Abstract 3799

Lenalidomide (LEN) has shown single agent activity in patients (pts) with low-risk MDS and a del(5q) cytogenetic abnormality although mutations of p53 have been recently associated with treatment failure. Further, the DNA methyltransferase inhibitor 5-azacytidine (AZA) is able to achieve responses in up to 50% of high-risk MDS (IPSS INT-2 or HIGH) and AML pts with a low rate of extramedullary toxicity compared to conventional induction chemotherapy (IC). Nevertheless, del(5q) abnormalities especially when part of a complex aberrant karyotype are associated with lower response rates compared to other cytogenetic aberrations. Therefore, studies combining both compounds are of interest in this population.

We report results of a phase I clinical trial within the German MDS study group (GMDS-SG) evaluating the maximum tolerated dose (MTD) of LEN in combination with AZA in pts with either high-risk MDS, refractory/relapsed AML or de novo AML not eligible for conventional IC with del(5q) cytogenetic abnormalities. Given the mechanism of action of both drugs a sequential approach was chosen. To determine the MTD, a standard “3+3” design was used. In fact, induction therapy consisted of AZA (75mg/m2 days 1–5) followed by increasing doses (10, 15, 20 and 25mg) of LEN (starting with 10mg p.o., days 6–19). In pts achieving a complete remission (CR) this was followed by a combined maintenance therapy every 8 weeks until disease progression.

Of 20 pts enrolled, median age was 69 years (range, 45 to 79 years), interval from MDS or AML diagnosis was 8 months (range, 1 to 100 months). IPSS categories were INT-2 (n = 5) or HIGH (n = 9) whereas 6 pts were included with advanced AML. Prior therapies included IC only (n=1), allogeneic HSCT (n=3), AZA (n=6), LEN (n=2) and/or low-dose cytarabine (n=2) while 10 pts had received supportive care only prior to study entry. It is of note, that the majority of pts (n=15, 75%) had a complex aberrant karyotype including a del(5q) abnormality. Further, p53 mutations could be detected in 7 (47%) out of 15 pts analyzed so far.

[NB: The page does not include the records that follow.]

Lemma fault_same b : b_fault b = false -> set_b_fault false b = b.
Proof. intros E. destruct b. cbn in *. by rewrite E. Qed.
Lemma upd_same f W : present W -> f (hart h W) = hart h W -> upd_hart h f W = W.
Proof. intros [c Hc] Hf. unfold upd_hart. rewrite Hf. unfold hart. rewrite Hc. cbn. rewrite insert_id by done. by destruct W. Qed.
Lemma trapped_same W : present W -> c_trapped (hart h W) = false -> upd_hart h (set_c_trapped false) W = W.
Proof. intros Hp Ht. apply upd_same; [done|]. destruct (hart h W). cbn in *. by rewrite Ht. Qed.
Lemma clears_calm {A} (m : st World A) W : present W -> calm W -> (bus (modify (set_b_fault false)) ;; cpu_upd h (set_c_trapped false) ;; m) W = m W.
Proof.
intros Hp (Hb & Ht & _). unfold mbind, st_bind, bus, modify, cpu_upd, modify. rewrite fault_same by done. cbn.
replace (set_w_bus (w_bus W) W) with W by by destruct W. by rewrite trapped_same.
Qed.
Lemma retire_calm inst v W : calm W -> has v 1 = false -> retire h inst v W = (tt, advance v W).
Proof. intros (Hb & Ht & Hh) Hv. unfold retire, mbind, st_bind, gets. by rewrite Hb, Ht, Hh, Hv. Qed.
Lemma retire_stopped inst v W : b_fault (w_bus W) = false -> c_trapped (hart h W) || c_halted (hart h W) = true -> retire h inst v W = (tt, W).
Proof. intros Hb Hs. unfold retire, mbind, st_bind, gets. rewrite Hb. destruct (c_trapped _); [done|]. cbn in Hs. by rewrite Hs. Qed.

Lemma interp_retired inst ilen next W W' : present W -> calm W -> dispatch h inst ilen W = (next, W') -> calm W' -> has next 1 = false ->
interp_step inst ilen W = (Retired, advance next W').
Proof.
intros Hp Hc Hd Hc' He. unfold interp_step. rewrite clears_calm by done. unfold mbind, st_bind. rewrite Hd, retire_calm by done.
unfold gets, advance. rewrite hart_after. destruct Hc' as (_ & Ht & Hh). cbn [c_trapped c_halted set_c_pc set_c_instret]. by rewrite Ht, Hh.
Qed.
Definition integer (inst : Z) : Prop := opcode inst = OP_IMM \/ opcode inst = OP_IMM_32 \/ opcode inst = OP_REG \/ opcode inst = OP_REG_32.
Lemma dispatch_alu inst ilen W : integer inst -> dispatch h inst ilen W = (u64 (c_pc (hart h W) + ilen), exec (alu_handler inst) W).
Proof.
intros Hi. unfold dispatch, alu_handler, mbind, st_bind, gets, exec.
destruct Hi as [E|[E|[E|E]]]; rewrite E; cbn [Z.eqb Pos.eqb OP_IMM OP_IMM_32 OP_REG OP_REG_32];
match goal with |- context [?m h inst W] => by destruct (m h inst W) end.
Qed.
Lemma interp_alu inst ilen W : present W -> calm W -> integer inst -> has (u64 (c_pc (hart h W) + ilen)) 1 = false ->
interp_step inst ilen W = match value W inst with
| Some r => (Retired, advance (u64 (c_pc (hart h W) + ilen)) (upd_hart h (reg_write (rd inst) r) W))
| None => (Trapped, exec (raise_trap h CAUSE_ILLEGAL_INSN inst) W)
end.
Proof.
intros Hp Hc Hi He. pose proof (dispatch_alu inst ilen W Hi) as Hd. unfold exec in Hd. rewrite alu_handler_eq in Hd. destruct (value W inst) as [r|].
- cbn [snd] in Hd. apply (interp_retired _ _ _ W _ Hp Hc Hd); [|done]. destruct Hc as (Hb & Ht & Hh). split; [done|]. rewrite hart_after. unfold reg_write. by destruct (_ =? 0).
- unfold interp_step. rewrite clears_calm by done. unfold mbind, st_bind. rewrite Hd.
destruct (raise_stops CAUSE_ILLEGAL_INSN inst W) as [Hs Hb]; [done|]. unfold exec in *. rewrite retire_stopped; [|rewrite Hb; apply Hc|done].
unfold gets. by rewrite Hs.
Qed.

Lemma dispatch_mem inst ilen W : accesses inst = true ->
dispatch h inst ilen W = (u64 (c_pc (hart h W) + ilen), exec (if opcode inst =? OP_LOAD then exec_load h inst else exec_store h inst) W).
Proof.
intros Ha. unfold dispatch, mbind, st_bind, gets, exec. unfold accesses in Ha. apply orb_prop in Ha as [E|E]; apply Z.eqb_eq in E; rewrite E;
cbn [Z.eqb Pos.eqb OP_IMM OP_IMM_32 OP_REG OP_REG_32 OP_LUI OP_AUIPC OP_JAL OP_JALR OP_BRANCH OP_LOAD OP_STORE];
match goal with |- context [?m h inst W] => by destruct (m h inst W) end.
Qed.
Lemma interp_mem inst ilen W : accesses inst = true -> has (u64 (c_pc (hart h W) + ilen)) 1 = false ->
interp_step inst ilen W = let '(r, W') := cpu_exec_mem h inst W in
if r.1 : bool then (Trapped, W') else (Retired, advance (u64 (c_pc (hart h W) + ilen)) W').
Proof.
intros Ha He. unfold interp_step, cpu_exec_mem, mbind, st_bind, cpu_upd, modify, bus, modify. cbn [fst snd].
set (W1 := upd_hart h (set_c_trapped false) _). assert (c_pc (hart h W1) = c_pc (hart h W)) as Epc by (unfold W1; by rewrite hart_after).
rewrite (dispatch_mem inst ilen W1 Ha), Epc. set (m := if opcode inst =? OP_LOAD then _ else _). unfold exec. destruct (m W1) as [pa W2]. cbn [fst snd].
unfold retire, mbind, st_bind, gets. destruct (b_fault (w_bus W2)) eqn:Eb.
- set (cause := if opcode inst =? OP_STORE then _ else _).
replace (if (opcode inst =? OP_STORE) || (opcode inst =? OP_AMO) || (opcode inst =? OP_STORE_FP) then CAUSE_STORE_ACCESS else CAUSE_LOAD_ACCESS) with cause.
+ assert (synchronous cause) as Hsy by (unfold cause; destruct (opcode inst =? OP_STORE); by repeat split).
  destruct (raise_stops cause (b_fault_addr (w_bus W2)) W2 Hsy) as [Hs _]. unfold exec in Hs.
  destruct (raise_trap h cause _ W2) as [u W3]. cbn in *. by rewrite Hs.
+ unfold accesses in Ha. apply orb_prop in Ha as [E|E]; apply Z.eqb_eq in E; unfold cause; by rewrite E.
- destruct (c_trapped (hart h W2)) eqn:Et; [cbn; by rewrite Et|]. destruct (c_halted (hart h W2)) eqn:Eh; [cbn; by rewrite Et, Eh|]. rewrite He.
unfold advance. cbn. rewrite hart_after. cbn. by rewrite Et, Eh.
Qed.

(** ** The zero register *)

Definition zero (W : World) : Prop := present W /\ (c_regs (hart h W)).[0] = 0.
Lemma zero_upd i f : (forall c, (c_regs c).[0] = 0 -> (c_regs (f c)).[0] = 0) -> keeps zero (cpu_upd i f) (fun _ => True).
Proof.
intros Hf. apply keeps_modify; [done|]. intros W [Hp Hz]. destruct (decide (i = h)) as [-> |Hne].
- split; [unfold present, upd_hart; cbn; rewrite lookup_insert_eq; by eexists|]. rewrite hart_after. by apply Hf.
- split; [unfold present, upd_hart; cbn; by rewrite lookup_insert_ne|]. by rewrite hart_upd, decide_False.
Qed.
Lemma zero_bus {A} (m : st Bus A) : keeps zero (bus m) (fun _ => True).
Proof. intros W HW. split; [done|]. unfold exec, bus. by destruct (m (w_bus W)). Qed.
Lemma zero_reg_write i v c : (c_regs c).[0] = 0 -> (c_regs (reg_write i v c)).[0] = 0.
Proof. intros Hz. unfold reg_write. destruct (Z.eqb_spec i 0); [done|]. cbn. by rewrite aget_aset_ne. Qed.

Ltac zero :=
repeat (cbv zeta; match goal with
| |- keeps _ (mbind _ _) _ => apply (keeps_bind _ _ _ (fun _ => True)); [|intros ? _]
| |- keeps _ (mret _) _ => by apply keeps_ret
| |- keeps _ (gets _) _ => by intros ? ?
| |- keeps _ (bus _) _ => apply zero_bus
| |- keeps _ (host _) _ => apply zero_bus
| |- keeps _ (cpu_upd _ (reg_write _ _)) _ => apply zero_upd; intros; by apply zero_reg_write
| |- keeps _ (cpu_upd _ (break_one _)) _ => apply zero_upd; intros; unfold break_one; by destruct (_ && _)
| |- keeps _ (cpu_upd _ (enter_trap _ _ ?b)) _ => apply zero_upd; intros; by destruct b
| |- keeps _ (cpu_upd _ _) _ => apply zero_upd; by intros
| |- keeps _ (modify _) _ => by intros ? ?
| |- keeps _ (when _ _) _ => apply keeps_when; [done|]
| |- keeps _ (for_ _ _ _) _ => apply keeps_for; intros ? ?
| |- keeps _ (if _ then _ else _) _ => apply keeps_if
| |- keeps _ (match ?x with _ => _ end) _ => destruct x
end).
Lemma zero_translate va acc : keeps zero (mmu_translate h va acc) (faults acc).
Proof.
intros W HW. split; [apply translate_faults|]. revert W HW. enough (keeps zero (mmu_translate h va acc) (fun _ => True)) as H by (intros W HW; by apply H).
unfold mmu_translate, finish_walk. zero.
Qed.
Lemma zero_raise cause tval : synchronous cause -> keeps zero (raise_trap h cause tval) (fun _ => True).
Proof.
intros (H1 & H2 & H3). unfold raise_trap, legacy_trap. rewrite (proj2 (Z.eqb_neq cause _) H1), (proj2 (Z.eqb_neq cause _) H2), (proj2 (Z.eqb_neq cause _) H3). cbn [orb]. zero.
Qed.
Lemma zero_exec_mem inst : keeps zero (cpu_exec_mem h inst) (fun _ => True).
Proof.
assert (forall acc cause tval, faults acc (Fault cause) -> keeps zero (raise_trap h cause tval) (fun _ => True)) as Hr
by (intros acc cause tval Hf; apply zero_raise; cbn in Hf; rewrite Hf; apply sync_pf).
unfold cpu_exec_mem, exec_load, exec_store, observe_cache, break_reservation.
apply (keeps_bind _ _ _ (fun _ => True)); [zero|intros _ _]. apply (keeps_bind _ _ _ (fun _ => True)); [zero|intros _ _].
apply (keeps_bind _ _ _ (fun _ => True)).
- apply keeps_if; (apply (keeps_bind _ _ _ (fun _ => True)); [zero|intros c _]; cbv zeta; eapply keeps_bind; [apply zero_translate|intros [cause|pa] Hf; cbv beta in Hf]; [|zero];
  (apply (keeps_bind _ _ _ (fun _ => True)); [by eapply Hr|zero]); by intros ? ?).
- intros pa _. zero. apply zero_raise. destruct (opcode inst =? OP_STORE); by repeat split.
Qed.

A median of 2 induction cycles were administered within the 4 dose cohorts. The MTD of LEN was determined to be 20mg. DLTs were either infectious complications (n=2), thrombosis (n=1) or incomplete hematologic recovery (n=1). In fact, therapy-induced grade 3–4 neutropenia or thrombocytopenia occurred in 12 (60%) pts, respectively. Out of the 19 pts evaluable for response 6 pts (32%) achieved a hematologic (CR: n=2, CRi: n=2, PR: n=1, HI: n=1) and 7 pts (36%) a cytogenetic (CR: n=3, PR: n=4) response while 13 pts (68%) had stable disease. Interestingly, 5 out of 7 pts with p53 mutations responded to combination therapy.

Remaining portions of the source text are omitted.